## About this exercise
Write out once more the lines running from the top of the entries below to the line with "the assembled field.", both ends included.

─── Excerpted data ───

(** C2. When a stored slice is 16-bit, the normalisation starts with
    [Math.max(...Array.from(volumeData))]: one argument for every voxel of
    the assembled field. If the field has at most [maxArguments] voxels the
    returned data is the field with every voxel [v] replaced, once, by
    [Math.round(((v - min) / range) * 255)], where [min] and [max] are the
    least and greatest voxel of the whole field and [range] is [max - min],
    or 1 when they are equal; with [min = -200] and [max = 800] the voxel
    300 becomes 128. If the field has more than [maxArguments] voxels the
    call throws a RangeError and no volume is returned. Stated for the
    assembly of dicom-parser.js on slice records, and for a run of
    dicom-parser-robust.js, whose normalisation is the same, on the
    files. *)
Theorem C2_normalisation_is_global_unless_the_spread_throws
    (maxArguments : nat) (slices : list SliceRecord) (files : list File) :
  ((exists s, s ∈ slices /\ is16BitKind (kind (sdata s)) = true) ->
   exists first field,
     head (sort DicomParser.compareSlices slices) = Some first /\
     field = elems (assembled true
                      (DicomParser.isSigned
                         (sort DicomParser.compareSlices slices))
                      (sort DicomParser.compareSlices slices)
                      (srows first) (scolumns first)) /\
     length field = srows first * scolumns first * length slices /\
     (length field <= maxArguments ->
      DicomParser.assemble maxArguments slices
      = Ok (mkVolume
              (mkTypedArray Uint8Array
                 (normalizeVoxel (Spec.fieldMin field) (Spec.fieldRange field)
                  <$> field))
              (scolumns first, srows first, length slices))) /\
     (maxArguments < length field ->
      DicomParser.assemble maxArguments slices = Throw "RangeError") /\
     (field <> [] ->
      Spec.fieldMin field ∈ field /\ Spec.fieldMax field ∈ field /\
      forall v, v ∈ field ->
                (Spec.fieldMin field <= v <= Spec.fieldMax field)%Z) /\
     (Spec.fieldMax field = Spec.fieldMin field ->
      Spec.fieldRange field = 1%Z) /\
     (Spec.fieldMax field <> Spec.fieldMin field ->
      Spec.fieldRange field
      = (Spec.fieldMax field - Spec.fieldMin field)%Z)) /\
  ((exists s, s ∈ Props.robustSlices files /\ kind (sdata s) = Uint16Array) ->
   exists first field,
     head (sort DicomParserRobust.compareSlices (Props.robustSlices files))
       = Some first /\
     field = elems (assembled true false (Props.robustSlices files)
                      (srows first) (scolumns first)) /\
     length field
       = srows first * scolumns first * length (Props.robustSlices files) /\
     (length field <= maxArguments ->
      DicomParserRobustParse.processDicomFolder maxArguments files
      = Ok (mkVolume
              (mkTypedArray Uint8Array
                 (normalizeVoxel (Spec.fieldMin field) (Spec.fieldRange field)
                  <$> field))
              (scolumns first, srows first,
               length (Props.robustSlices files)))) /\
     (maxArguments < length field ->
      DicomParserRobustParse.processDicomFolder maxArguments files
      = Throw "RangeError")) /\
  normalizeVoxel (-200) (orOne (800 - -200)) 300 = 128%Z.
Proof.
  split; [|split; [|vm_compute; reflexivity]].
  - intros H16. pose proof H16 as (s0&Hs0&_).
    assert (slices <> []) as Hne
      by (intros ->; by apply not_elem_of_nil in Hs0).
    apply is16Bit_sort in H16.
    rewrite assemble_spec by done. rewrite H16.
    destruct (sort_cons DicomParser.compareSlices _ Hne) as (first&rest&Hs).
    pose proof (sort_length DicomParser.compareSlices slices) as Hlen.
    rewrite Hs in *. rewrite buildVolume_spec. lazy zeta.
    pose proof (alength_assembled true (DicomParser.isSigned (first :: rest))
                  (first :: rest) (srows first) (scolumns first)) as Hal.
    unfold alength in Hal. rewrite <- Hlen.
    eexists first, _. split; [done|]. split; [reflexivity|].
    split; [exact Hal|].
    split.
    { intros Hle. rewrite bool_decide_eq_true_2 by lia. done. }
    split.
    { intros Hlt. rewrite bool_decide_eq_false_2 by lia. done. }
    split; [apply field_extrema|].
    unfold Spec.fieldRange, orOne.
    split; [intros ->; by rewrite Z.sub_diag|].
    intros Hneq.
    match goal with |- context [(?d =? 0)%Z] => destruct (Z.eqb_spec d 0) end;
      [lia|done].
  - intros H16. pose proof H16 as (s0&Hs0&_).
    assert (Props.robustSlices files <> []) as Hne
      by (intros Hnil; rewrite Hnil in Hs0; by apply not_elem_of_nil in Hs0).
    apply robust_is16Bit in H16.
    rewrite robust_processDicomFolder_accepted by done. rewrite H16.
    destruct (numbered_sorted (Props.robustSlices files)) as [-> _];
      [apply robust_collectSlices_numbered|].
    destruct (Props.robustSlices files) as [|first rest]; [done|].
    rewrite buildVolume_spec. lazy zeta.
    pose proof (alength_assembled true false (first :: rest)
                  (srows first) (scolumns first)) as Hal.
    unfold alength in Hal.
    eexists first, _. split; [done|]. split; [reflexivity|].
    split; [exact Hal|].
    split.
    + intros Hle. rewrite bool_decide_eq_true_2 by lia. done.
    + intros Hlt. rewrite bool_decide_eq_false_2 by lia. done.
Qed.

───

## Reply
(** C2. When a stored slice is 16-bit, the normalisation starts with
    [Math.max(...Array.from(volumeData))]: one argument for every voxel of
    the assembled field. If the field has at most [maxArguments] voxels the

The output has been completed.